9. Algebraic data-types (ADT)

A simple definition of an ADT in Haskell is:

data Shape = Rectangle Integer Integer | Circle Integer

The part data Shape = … of a definition introduces a new type called Shape in the program. Objects of any type (including Shape) are constructed functionally by calling special functions called data constructors. Our definition has two data constructors:

1. Rectangle
2. Circle

Data constructors are defined as part of the ADT definition (the right-hand size of =). They are functions which take different other values (or even no value) and always return a value of the defined ADT. In our example, the definition:

1. Rectangle Integer Integer creates the data constructor Rectangle :: Integer → Integer → Shape
2. Circle Integer creates the data constructor Circle :: Integer → Shape

We can define functions over newly-defined ADTs by using pattern matching. The permited patterns for an ADT are its data constructors. Example:

area :: Shape -> Integer
area (Rectangle x y) = x * y
area (Circle x) = 3*x*x

9.1.1. Create a datatype which may encode 3 different values: true, false and unknown. Implement the operation and over such values. (when one of and's operands is unknown, it's value is unknown).
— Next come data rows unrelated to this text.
Lemma signal_sent_properly (k : signal) (s : string) (d : option payload)
    (st : state) :
  Forall (sent_properly st s) (on_signal k s d st).2.
Proof.
  rewrite on_signal_unfold.
  destruct (relay_messages (signal_name k) (signal_emitted k)
              (signal_field k) (signal_invalid k) s d st)
    as (out & -> & Ho).
  eapply Forall_impl; [exact Ho|].
  intros e [(t & b & _ & Hc & ->)|(m & -> & Hc & Hm)]; [done|].
  split; [done|]. split; [|done].
  destruct Hm as [->|Hv].
  - destruct k; by apply includes_elem_of.
  - apply (validate_error_texts (signal_name k)) in Hv as [-> | ->];
      [by apply includes_elem_of..|].
    destruct k; by apply includes_elem_of.
Qed.

(** The disconnect handler again, now with a property of its messages
    that may lean on the state they are sent in. *)
Section disconnect_effects.
Variable I : state → Prop.
Variable P : effect → Prop.
Hypothesis I_close : ∀ v st, I st → I (close_socket v st).1.
Hypothesis I_delete : ∀ rid st, I st → I (delete_room rid st).1.
Hypothesis I_remove : ∀ s loc i st,
  I st → index_of s (viewers_of st loc) = Some i →
  I (update_room (λ r, mkRoom (host r) (delete i (viewers r))) loc st).1.
Hypothesis P_notice : ∀ st v,
  I st → is_connected st v = true → P (Deliver v HostDisconnected).
Hypothesis P_left : ∀ st v c,
  I st → is_connected st v = true → P (Deliver v (ViewerLeft c)).
Hypothesis P_closed : ∀ st v, I st → is_connected st v = true → P (Closed v).
Hypothesis P_thrown : P Thrown.

Lemma on_disconnect_sends (fuel : nat) (s : string)
    (st st' : state) (out : list effect) :
  I st → on_disconnect fuel s st = Some (st', out) →
  I st' ∧ Forall P out.
Proof.
  revert s st st' out.
  induction fuel as [|fuel IH]; intros s st st' out HI Hrun; [done|].
  simpl in Hrun.
  destruct (sock_roomId st s) as [rid|]; [|by injection Hrun as <- <-].
  destruct (String.eqb rid ""); [by injection Hrun as <- <-|].
  destruct (rooms_get st rid) as [|loc|];
    [by injection Hrun as <- <-| |];
    [|injection Hrun as <- <-; split; [done|by repeat constructor]].
  destruct (sock_isHost st s).
  - match type of Hrun with
    | match for_each ?cb _ _ _ _ with _ => _ end = _ =>
        destruct (for_each cb loc (length (viewers_of st loc)) 0 st)
          as [[st1 e1]|] eqn:Hloop; [|done];
        apply (for_each_preserves I P) in Hloop as [H1 H2];
          [|clear Hrun|done]
    end.
    + destruct (threw e1); injection Hrun as <- <-; [done|].
      split; [by apply (I_delete rid st1)|done].
    + intros v st0 st2 o HI0. unfold socket_emit, socket_disconnect.
      destruct (is_connected st0 v) eqn:Hc; cbn -[close_socket on_disconnect].
      * destruct (on_disconnect fuel v (close_socket v st0).1)
          as [[st3 e3]|] eqn:Hnest; [|done].
        intros [= <- <-].
        apply IH in Hnest as [H3 H4]; [|by apply (I_close v st0)].
        split; [done|]. constructor; [by apply (P_notice st0)|].
        constructor; [by apply (P_closed st0)|done].
      * intros [= <- <-]. split; [done|constructor].
  - destruct (index_of s (viewers_of st loc)) as [i|] eqn:Hi;
      [|by injection Hrun as <- <-].
    pose proof (I_remove s loc i st HI Hi) as HI'.
    rewrite seq_run in Hrun. injection Hrun as <- <-.
    cbn [update_room fst snd app] in *.
    destruct (alter _ loc (heap st) !! loc) as [r|]; [|by split].
    split; [done|]. apply Forall_forall.
    intros e [-> Hc]%socket_emit_elem. eapply P_left; [exact HI'|exact Hc].
Qed.
End disconnect_effects.
(* ===== verification/_CoqProject ===== *)
-Q . S2P
Prelude.v
GoLang.v
GoText.v
GoBytes.v
Crypto.v
Rlp.v
Domain.v
Json.v
Evm.v
Config.v
World.v
Reference.v
Decimal.v
TxBuilder.v
MemStore.v
MemStoreFacts.v
MemStoreFrames.v
MemStoreProps.v
StoreMutex.v
StoreHistories.v
Lock.v
Nonce.v
Utxo.v
AuditOutbox.v
KeyMapping.v
Balance.v
Cache.v
Deriver.v
Wallet.v
Funding.v
Withdrawal.v
WithdrawalSaga.v
WithdrawalResources.v
WithdrawalProps.v
Resolver.v
Http.v
AuthToken.v
GrpcServer.v
Rest.v
PgEngine.v
PgReference.v
Postgres.v
PostgresFacts.v
PostgresProps.v
PostgresRuns.v
PostgresServices.v
StoreInterface.v
Refinement.v
NonceRefinement.v
UtxoRefinement.v
AuditRefinement.v
KeyRefinement.v
AddressRefinement.v
FundingRefinement.v
StoreRefinement.v
Clients.v
GoTime.v
AuditSink.v
Drainer.v
DevMode.v
Telemetry.v
Process.v
Lifecycle.v
Migrations.v
Redis.v
App.v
9.1.2. Create a datatype Nat which encodes natural numbers, following the rules:

1. zero is a special natural number
2. each non-zero natural number is the successor of some natural number

Implement the encoding conversion functions:

toInteger :: Nat -> Integer
fromInteger :: Integer -> Nat -- the integer will always be positive

9.1.3. Implement the ADT of an ID, where an ID may be defined as:

• a CNP (Personal Identification Number). In Romania, the CNP has the following structure: SDDMMYYXXXXXX where:
  1. S is the gender and birth-period digit:
     1. S=1 - male born before year 2000
     2. S=2 - female born before year 2000
     3. S=5 - male born starting from 2000
     4. S=6 - female born starting from 2000
  2. DDMMYY indicates the birth date (D-day, M-month, Y-year)
  3. XXXXXX - the last six digits encode other info which are not relevant for us.

or

• a collection of strings which represent:
  1. Full name
  2. Complete year of birth
  3. gender (male or female)

• Implement the type Gender (it is better to define a gender separately, instead of using True/False or strings, because it reduces the occurrence of bugs).
• Implement a function which takes a gender, a list of ID's and returns those having that gender (you can safely assume that the CNP has valid form. Hint: use functional closures and higher-order functions).

getGender :: Gender -> [ID] -> [ID]

9.1.4. Implement a function which takes a year, a list of ID's and returns those ID's which were born in that year. (Hint, write an auxiliary function which extracts the birth-year of an id. Combine it with higher-order functions).

getYear :: Integer -> [ID] -> [ID]

9.1.5. Define an ADTs called Range, which encodes a range of birth years together with a gender. For instance:

1. one range could designate people of gender female born between 1956 and 2005
2. another range could designate both male and female born between 1991 and 2006

Write a function which takes a Range, a list of ID's and returns those IDs within the range.

getRange :: Range -> [ID] -> [ID]

Polymorphic datatypes are those which may be parametrised, they may be constructed with respect to other types. A polymorphic datatype is a definition of the form:

data PolyType a b c d ... =

where a, b, c, d, … are type variables. Type variables can designate any other possible type (although it is possible to add constraints), and they will appear in the data constructor definitions.

The simplest polymorphic type definition is the polymorphic list:

data List a = Null | Cons a (List a)

9.2.1. Implement function size :: List a → Integer.

9.2.2. Implement reverse: reverse :: List a → List a. (Hint: which auxiliary operations are necessary?).

9.2.3. Implement the conversion functions toHaskellList :: List a → [a] and fromHaskellList :: [a] → List a.